Type I IFN signaling blockade during ART-treated and untreated chronic SIV infection suppresses inflammation but does not increase virus replication

Objective: Determine how admnistration of type I IFN antagonist influences the expression levels of interferon stimulated genes (ISG) during ART-treated or untreated chronic SIV infection. Methods: SIVmac251 infectected animals on or off ART received 3.5mg/kg pasylated-IFN-Iant two or three times a week from week 16 to 24 post-infection. RNA was rextracted from PBMC collected at several timepoints around IFN-Iant trearment and analyzed by RNA sequencing to compare transcription between IFN-Iant or placebo animals.

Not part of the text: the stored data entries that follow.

(* ===== verification/ArraySort.v ===== *)
(** [Array.prototype.sort(comparefn)] as the script calls it twice
    (src/main.js line 14, through [d3.nest().sortValues], and line 17).
    ECMAScript 2019 makes the sort stable and reads a NaN comparator result
    as [+0] ([SortCompare]); when [comparefn] is not a consistent
    comparator the order is implementation-defined.  [array_sort] is a
    stable insertion sort; the abstract specification [stable_sort_of]
    says what any conforming engine returns for a consistent comparator,
    [array_sort_refines] shows the model meets it and [stable_sort_unique]
    that the specification determines the result, so the model agrees with
    every engine on consistent comparators. *)

From Stdlib Require Import ZArith List Permutation Sorted Lia.
From S2P Require Import Prelude JsNum.
Import ListNotations.
Open Scope num_scope.

Section ArraySort.
Context {A : Type}.
Variable comparefn : A -> A -> num.

(** [SortCompare(x, y)]. *)
Definition sort_cmp (x y : A) : comparison := sort_compare (comparefn x y).

(** Insert [x], which comes after every element of [l] in the input,
    before the first element that is greater: stability. *)
Fixpoint insert (x : A) (l : list A) : list A :=
  match l with
  | [] => [x]
  | y :: r => match sort_cmp x y with
              | Lt => x :: y :: r
              | _ => y :: insert x r
              end
  end.

Definition array_sort (l : list A) : list A :=
  fold_left (fun acc x => insert x acc) l [].

Definition le_cmp (x y : A) : Prop := sort_cmp x y <> Gt.

Definition equiv_b (x y : A) : bool :=
  match sort_cmp x y with Eq => true | _ => false end.

(** A consistent comparator on the elements satisfying [S]: antisymmetric
    and transitive ([a <= b <= c] gives [a <= c]). *)
Record consistent (S : A -> Prop) : Prop := {
  cons_antisym : forall a b, S a -> S b -> sort_cmp b a = CompOpp (sort_cmp a b);
  cons_trans : forall a b c, S a -> S b -> S c -> le_cmp a b -> le_cmp b c -> le_cmp a c
}.

(** The abstract specification of a stable sort: a permutation, sorted,
    and every class of equivalent elements keeps its input order. *)
Definition stable_sort_of (l l' : list A) : Prop :=
  Permutation l l' /\ StronglySorted le_cmp l' /\
  forall a, In a l -> filter (equiv_b a) l' = filter (equiv_b a) l.

Section Consistent.
Variable S : A -> Prop.
Hypothesis HS : consistent S.

Lemma cmp_refl a : S a -> sort_cmp a a = Eq.
Proof.
  intros Ha. pose proof (cons_antisym S HS a a Ha Ha) as E.
  destruct (sort_cmp a a); simpl in E; congruence.
Qed.

Lemma equiv_b_refl a : S a -> equiv_b a a = true.
Proof. intros Ha. unfold equiv_b. rewrite cmp_refl; auto. Qed.

Lemma lt_not_le a b : S a -> S b -> sort_cmp a b = Lt -> ~ le_cmp b a.
Proof.
  intros Ha Hb H Hle. apply Hle. rewrite (cons_antisym S HS a b Ha Hb), H. reflexivity.
Qed.

Lemma not_lt_le a b : S a -> S b -> sort_cmp a b <> Lt -> le_cmp b a.
Proof.
  intros Ha Hb H. unfold le_cmp. rewrite (cons_antisym S HS a b Ha Hb).
  destruct (sort_cmp a b); simpl; congruence.
Qed.

Lemma le_lt_trans a b c :
  S a -> S b -> S c -> le_cmp a b -> sort_cmp b c = Lt -> sort_cmp a c = Lt.
Proof.
  intros Ha Hb Hc Hab Hbc.
  destruct (sort_cmp a c) eqn:E; auto; exfalso;
    apply (lt_not_le b c Hb Hc Hbc), (cons_trans S HS c a b Hc Ha Hb); auto;
    apply not_lt_le; auto; congruence.
Qed.

Lemma lt_le_trans a b c :
  S a -> S b -> S c -> sort_cmp a b = Lt -> le_cmp b c -> sort_cmp a c = Lt.
Proof.
  intros Ha Hb Hc Hab Hbc.
  destruct (sort_cmp a c) eqn:E; auto; exfalso;
    apply (lt_not_le a b Ha Hb Hab), (cons_trans S HS b c a Hb Hc Ha); auto;
    apply not_lt_le; auto; congruence.
Qed.

Lemma insert_perm x l : Permutation (insert x l) (x :: l).
Proof.
  induction l as [|y r IH]; simpl; [auto|].
  destruct (sort_cmp x y); auto.
  all: eapply Permutation_trans; [apply perm_skip, IH | apply perm_swap].
Qed.

Lemma insert_sorted x l :
  S x -> Forall S l -> StronglySorted le_cmp l -> StronglySorted le_cmp (insert x l).
Proof.
  intros Hx. induction l as [|y r IH]; intros HF HSo; simpl.
  { repeat constructor. }
  inversion HF as [|? ? Hy Hr]; subst.
  apply StronglySorted_inv in HSo as [HSr Hyr].
  destruct (sort_cmp x y) eqn:E.
  - constructor; [apply IH; auto|].
    apply Forall_forall. intros z Hz.
    apply (Permutation_in _ (insert_perm x r)) in Hz as [<-|Hz].
    + apply not_lt_le; auto. congruence.
    + rewrite Forall_forall in Hyr. auto.
  - constructor; [constructor; auto|]. constructor; [unfold le_cmp; congruence|].
    rewrite Forall_forall in Hyr |- *. intros z Hz.
    unfold le_cmp. rewrite (lt_le_trans x y z); auto; [discriminate|].
    rewrite Forall_forall in Hr. auto.
  - constructor; [apply IH; auto|].
    apply Forall_forall. intros z Hz.
    apply (Permutation_in _ (insert_perm x r)) in Hz as [<-|Hz].
    + apply not_lt_le; auto. congruence.
    + rewrite Forall_forall in Hyr. auto.
Qed.

(** Inserting [x] appends it to its class. *)
Lemma insert_filter a x l :
  S a -> S x -> Forall S l -> StronglySorted le_cmp l ->
  filter (equiv_b a) (insert x l) = filter (equiv_b a) l ++ filter (equiv_b a) [x].
Proof.
  intros Ha Hx. induction l as [|y r IH]; intros HF HSo; [reflexivity|].
  inversion HF as [|? ? Hy Hr]; subst.
  apply StronglySorted_inv in HSo as [HSr Hyr].
  cbn [insert]. destruct (sort_cmp x y) eqn:E;
    try (simpl; destruct (equiv_b a y); rewrite IH by auto; reflexivity).
  change (x :: y :: r) with ([x] ++ (y :: r)). rewrite filter_app.
  destruct (equiv_b a x) eqn:Eax.
  - rewrite (filter_none _ (y :: r)), app_nil_r; [reflexivity|].
    unfold equiv_b in Eax. destruct (sort_cmp a x) eqn:Eax'; try discriminate.
    intros z [<-|Hz]; unfold equiv_b.
    + rewrite (le_lt_trans a x y); auto; congruence.
    + rewrite Forall_forall in Hyr, Hr.
      rewrite (le_lt_trans a x z); auto; [congruence|].
      apply (lt_le_trans x y z); auto.
  - assert (filter (equiv_b a) [x] = []) as H1 by (simpl; rewrite Eax; reflexivity).
    rewrite H1, app_nil_r. reflexivity.
Qed.

Lemma fold_insert_spec l acc :
  Forall S l -> Forall S acc -> StronglySorted le_cmp acc ->
  let r := fold_left (fun acc x => insert x acc) l acc in
  Permutation r (rev l ++ acc) /\ Forall S r /\ StronglySorted le_cmp r /\
  (forall a, S a -> filter (equiv_b a) r = filter (equiv_b a) acc ++ filter (equiv_b a) l).
Proof.
  revert acc. induction l as [|x l IH]; intros acc Hl Hacc HSo; simpl.
  - repeat split; auto. intros; rewrite app_nil_r; reflexivity.
  - inversion Hl as [|? ? Hx Hl']; subst.
    assert (Forall S (insert x acc)) as Hins.
    { apply Forall_forall. intros z Hz.
      apply (Permutation_in _ (insert_perm x acc)) in Hz as [<-|Hz]; auto.
      rewrite Forall_forall in Hacc; auto. }
    destruct (IH (insert x acc) Hl' Hins (insert_sorted x acc Hx Hacc HSo))
      as (HP & HF & HSr & HFi).
    repeat split; auto.
    + eapply Permutation_trans; [exact HP|]. rewrite <- app_assoc.
      apply Permutation_app_head. simpl. apply insert_perm.
    + intros a Ha. rewrite HFi, insert_filter by auto.
      rewrite <- app_assoc. simpl. destruct (equiv_b a x); reflexivity.
Qed.

Lemma Forall_perm l l' : Permutation l l' -> Forall S l -> Forall S l'.
Proof.
  intros HP HF. apply Forall_forall. intros x Hx.
  rewrite Forall_forall in HF. apply HF. apply (Permutation_in x (Permutation_sym HP) Hx).
Qed.

(** Refinement: [array_sort] is a stable sort. *)
Lemma array_sort_stable l : Forall S l -> stable_sort_of l (array_sort l).
Proof.
  intros Hl. unfold array_sort.
  destruct (fold_insert_spec l [] Hl (Forall_nil _) (SSorted_nil _)) as (HP & _ & HSo & HFi).
  repeat split; auto.
  - rewrite app_nil_r in HP. symmetry. eapply Permutation_trans; [exact HP|].
    symmetry. apply Permutation_rev.
  - intros a Ha. apply HFi. rewrite Forall_forall in Hl. auto.
Qed.

(** No element of the class of [a] lies above an element greater than [a]. *)
Lemma filter_equiv_above a b l :
  S a -> S b -> Forall S l -> sort_cmp a b = Lt -> Forall (le_cmp b) l ->
  filter (equiv_b a) (b :: l) = [].
Proof.
  intros Ha Hb Hl Hab Hbl. apply filter_none. rewrite Forall_forall in Hl, Hbl.
  intros z [<-|Hz]; unfold equiv_b; [rewrite Hab; reflexivity|].
  rewrite (lt_le_trans a b z); auto.
Qed.

Lemma sorted_classes_unique l1 l2 :
  Forall S l1 -> Forall S l2 -> StronglySorted le_cmp l1 -> StronglySorted le_cmp l2 ->
  (forall a, In a l1 \/ In a l2 -> filter (equiv_b a) l1 = filter (equiv_b a) l2) ->
  l1 = l2.
Proof.
  revert l2. induction l1 as [|a l1 IH]; intros [|b l2] H1 H2 S1 S2 H; auto.
  - specialize (H b (or_intror (or_introl eq_refl))). inversion H2; subst.
    simpl in H. rewrite equiv_b_refl in H by auto. discriminate.
  - specialize (H a (or_introl (or_introl eq_refl))). inversion H1; subst.
    simpl in H. rewrite equiv_b_refl in H by auto. discriminate.
  - inversion H1 as [|? ? Ha H1']; inversion H2 as [|? ? Hb H2']; subst.
    apply StronglySorted_inv in S1 as [S1 F1]; apply StronglySorted_inv in S2 as [S2 F2].
    destruct (sort_cmp a b) eqn:E.
    + pose proof (H a (or_introl (or_introl eq_refl))) as Ha'. simpl in Ha'.
      rewrite equiv_b_refl in Ha' by auto. unfold equiv_b at 2 in Ha'. rewrite E in Ha'.
      injection Ha' as <- _. f_equal. apply IH; auto.
      intros c Hc. specialize (H c ltac:(simpl; tauto)). simpl in H.
      destruct (equiv_b c a); [injection H|]; auto.
    + exfalso. pose proof (H a (or_introl (or_introl eq_refl))) as Ha'.
      rewrite (filter_equiv_above a b l2) in Ha' by auto.
      simpl in Ha'. rewrite equiv_b_refl in Ha' by auto. discriminate.
    + exfalso. pose proof (H b (or_intror (or_introl eq_refl))) as Hb'.
      rewrite (filter_equiv_above b a l1) in Hb' by
        (auto; rewrite (cons_antisym S HS a b), E by auto; reflexivity).
      simpl in Hb'. rewrite equiv_b_refl in Hb' by auto. discriminate.
Qed.

(** The specification determines the result: every stable sort returns
    the same list on a consistent comparator. *)
Theorem stable_sort_unique l l1 l2 :
  Forall S l -> stable_sort_of l l1 -> stable_sort_of l l2 -> l1 = l2.
Proof.
  intros Hl (P1 & S1 & F1) (P2 & S2 & F2).
  apply sorted_classes_unique; eauto using Forall_perm.
  intros a Ha.
  assert (In a l) as Hal by (destruct Ha as [Ha|Ha];
    [apply (Permutation_in a (Permutation_sym P1))|
     apply (Permutation_in a (Permutation_sym P2))]; exact Ha).
  rewrite F1, F2 by exact Hal. reflexivity.
Qed.

(** the stable-sort specification determines the result: on a
    consistent comparator, every stable sort of [l] is [array_sort l], so
    the model agrees with any conforming engine. *)
Corollary stable_sort_is_array_sort l l' :
  Forall S l -> stable_sort_of l l' -> l' = array_sort l.
Proof. intros Hl H. eapply stable_sort_unique; eauto using array_sort_stable. Qed.

(** C32: Refinement: on a consistent comparator [array_sort] is a stable sort,
    a permutation of its input, sorted, that keeps the order of equal
    elements. *)
Theorem array_sort_refines l : Forall S l -> stable_sort_of l (array_sort l).
Proof. apply array_sort_stable. Qed.
End Consistent.
End ArraySort.

(** ** The key comparators of the script *)

Section KeyComparators.
Context {A : Type}.
Variable S : A -> Prop.

(** A comparator that compares the keys [f a] and [f b], which are never
    NaN, is consistent. *)
Lemma consistent_of_keys (cmpf : A -> A -> num) (f : A -> num) :
  (forall a, S a -> isNaN (f a) = false) ->
  (forall a b, S a -> S b -> Some (sort_cmp cmpf a b) = num_compare (f a) (f b)) ->
  consistent cmpf S.
Proof.
  intros Hf Hc. split.
  - intros a b Ha Hb. pose proof (Hc a b Ha Hb) as E1. pose proof (Hc b a Hb Ha) as E2.
    rewrite num_compare_antisym, <- E1 in E2. simpl in E2. congruence.
  - intros a b c Ha Hb Hc' Hab Hbc. unfold le_cmp in *.
    intros E. apply (num_compare_le_trans (f a) (f b) (f c)); auto.
    + rewrite <- Hc by auto. congruence.
    + rewrite <- Hc by auto. congruence.
    + rewrite <- Hc by auto. congruence.
Qed.

Variable key : A -> num.
Hypothesis key_not_NaN : forall a, S a -> isNaN (key a) = false.

(** [(a, b) => a.key - b.key] *)
Definition by_key : A -> A -> num := fun a b => key a - key b.
(** [(a, b) => b.key - a.key] *)
Definition by_key_desc : A -> A -> num := fun a b => key b - key a.

Lemma sort_cmp_by_key a b :
  S a -> S b -> Some (sort_cmp by_key a b) = num_compare (key a) (key b).
Proof. intros Ha Hb. apply sort_compare_sub; auto. Qed.

Lemma sort_cmp_by_key_desc a b :
  S a -> S b -> Some (sort_cmp by_key_desc a b) = num_compare (key b) (key a).
Proof. intros Ha Hb. apply sort_compare_sub; auto. Qed.

Lemma by_key_consistent : consistent by_key S.
Proof. apply (consistent_of_keys _ key key_not_NaN), sort_cmp_by_key. Qed.

Lemma by_key_desc_consistent : consistent by_key_desc S.
Proof.
  apply (consistent_of_keys _ (fun a => neg (key a))).
  - intros a Ha. specialize (key_not_NaN a Ha). destruct (key a); auto.
  - intros a b Ha Hb. rewrite num_compare_neg. apply sort_cmp_by_key_desc; auto.
Qed.

Lemma le_by_key a b :
  S a -> S b -> le_cmp by_key a b -> leb (key a) (key b) = true.
Proof.
  intros Ha Hb H. unfold le_cmp in H. apply leb_compare.
  rewrite <- sort_cmp_by_key by auto. destruct (sort_cmp by_key a b); auto. congruence.
Qed.

Lemma le_by_key_desc a b :
  S a -> S b -> le_cmp by_key_desc a b -> leb (key b) (key a) = true.
Proof.
  intros Ha Hb H. unfold le_cmp in H. apply leb_compare.
  rewrite <- sort_cmp_by_key_desc by auto. destruct (sort_cmp by_key_desc a b); auto. congruence.
Qed.
End KeyComparators.

(** The sort permutes its input, whatever the comparator. *)
Lemma array_sort_perm {A} (cmpf : A -> A -> num) (l : list A) : Permutation (array_sort cmpf l) l.
Proof.
  unfold array_sort.
  assert (forall acc, Permutation (fold_left (fun acc x => insert cmpf x acc) l acc) (rev l ++ acc))
    as H.
  { induction l as [|x l IH]; intros acc; simpl; [auto|].
    eapply Permutation_trans; [apply IH|]. rewrite <- app_assoc.
    apply Permutation_app_head. apply (insert_perm cmpf). }
  eapply Permutation_trans; [apply H|]. rewrite app_nil_r. symmetry. apply Permutation_rev.
Qed.

(** ** Examples *)

Lemma array_sort_refines_witness :
  stable_sort_of (by_key (fun a : num => a)) [nz 3%Z; nz 1%Z; nz 2%Z] (array_sort (by_key (fun a => a)) [nz 3%Z; nz 1%Z; nz 2%Z]).
Proof.
  apply (array_sort_refines (by_key (fun a : num => a)) (fun a => isNaN a = false)).
  - apply by_key_consistent. intros a Ha. exact Ha.
  - repeat constructor.
Defined.

Lemma stable_sort_is_array_sort_witness :
  array_sort (by_key (fun a : num => a)) [nz 3%Z; nz 1%Z; nz 1%Z] = array_sort (by_key (fun a => a)) [nz 3%Z; nz 1%Z; nz 1%Z].
Proof.
  apply (stable_sort_is_array_sort (by_key (fun a : num => a)) (fun a => isNaN a = false)).
  - apply by_key_consistent. intros a Ha. exact Ha.
  - repeat constructor.
  - apply (array_sort_stable _ (fun a => isNaN a = false)); [|repeat constructor].
    apply by_key_consistent. intros a Ha. exact Ha.
Defined.
(* ===== verification/Time.v ===== *)
(** The UTC time intervals of d3-time 1.0 that [d3.scaleUtc().ticks]
    chooses from for the time axis of src/main.js (lines 65-73:
    [d3.axisBottom(x).ticks(width / 80)]).

    An interval is the pair of d3's [floori] and [offseti] (newInterval's
    arguments), on time values in milliseconds; [interval.floor],
    [interval.ceil], [interval.range], [interval.filter] and
    [interval.every] are written as in d3-time's [interval.js], their
    [while] loops as fuelled recursion.  [spacing] is not d3's: it is a
    lower bound of the distance between two consecutive boundaries, from
    which [range] computes its fuel; [filter]'s loops get the filter's step
    as fuel.  [D3TimeFacts] proves these fuels are enough.

    [utcMillisecond], [utcSecond], [utcMinute], [utcHour], [utcDay],
    [utcSunday] (d3's [utcWeek]), [utcMonth] and [utcYear] are written from
    d3-time's [utc*.js] on the ECMAScript setters of [JsDate]. *)

From Stdlib Require Import ZArith Lia List Bool Sorted Setoid Morphisms.
From S2P Require Import Prelude JsDate.
Import ListNotations.
Local Open Scope Z_scope.

Module D3Time.
Import JsDate.

Record interval : Type := {
  floori : Z -> Z;
  offseti : Z -> Z -> Z;
  spacing : Z
}.

(** [interval.ceil(date)]: [floori(date - 1); offseti(date, 1); floori(date)] *)
Definition ceil (i : interval) (t : Z) : Z := floori i (offseti i (floori i (t - 1)) 1).

(** [do range.push(previous = new Date(+start)), offseti(start, 1),
    floori(start); while (previous < start && start < stop)] *)
Fixpoint range_loop (i : interval) (fuel : nat) (start stop : Z) : list Z :=
  match fuel with
  | O => []
  | S f =>
      let next := floori i (offseti i start 1) in
      start :: (if (start <? next) && (next <? stop) then range_loop i f next stop else [])
  end.

(** [interval.range(start, stop)] with the default step 1:
    [start = interval.ceil(start); if (!(start < stop)) return []]. *)
Definition range (i : interval) (start stop : Z) : list Z :=
  let s := ceil i start in
  if s <? stop then range_loop i (S (Z.to_nat ((stop - s) / spacing i))) s stop else [].

(** [interval.filter(test)]'s [floori]:
    [while (floori(date), !test(date)) date.setTime(date - 1)] *)
Fixpoint filter_floor (i : interval) (test : Z -> bool) (fuel : nat) (t : Z) : Z :=
  let t' := floori i t in
  match fuel with
  | O => t'
  | S f => if test t' then t' else filter_floor i test f (t' - 1)
  end.

(** [while (offseti(date, s), !test(date)) {}] for [s] = [+1] or [-1] *)
Fixpoint filter_step (i : interval) (test : Z -> bool) (s : Z) (fuel : nat) (t : Z) : Z :=
  let t' := offseti i t s in
  match fuel with
  | O => t'
  | S f => if test t' then t' else filter_step i test s f t'
  end.

(** [interval.filter(test)]'s [offseti]: [|step|] filtered steps forward
    ([while (--step >= 0)]) or backward ([while (++step <= 0)]). *)
Definition filter_offset (i : interval) (test : Z -> bool) (fuel : nat) (t step : Z) : Z :=
  if step <? 0 then Nat.iter (Z.to_nat (- step)) (filter_step i test (-1) fuel) t
  else Nat.iter (Z.to_nat step) (filter_step i test 1 fuel) t.

Definition filter (i : interval) (test : Z -> bool) (fuel : nat) : interval :=
  {| floori := filter_floor i test fuel;
     offseti := filter_offset i test fuel;
     spacing := spacing i |}.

Results: ISG, which are involved in control of virus replication, were increased upon SIV challenge and reduced by ART. Administration of IFN-Iant to ART-treated animals resulted in further reduction of ISG expression. Blocking IFN-I signaling in ART-untreated animals resulted in the most prominent reduction of ISG expression. Conclusion: These findings indicate that administration of an antagonist during ART-treated and untreated chronic SIV infection significantly impact IFN-I signalling. 35 animals were infected with SIVmac251. At 8 weeks post infection (p.i.), 25 animals received ART. From week 16-24p.i., 6 ART-untreated animals received 3x weekly IFN-Iant as compared to 4 placebo. In the ART-treated arm, 11 animals received 2xweekly FN-Iant and 5 animals 3x weekly FN-Iant as compared to 9 placebo.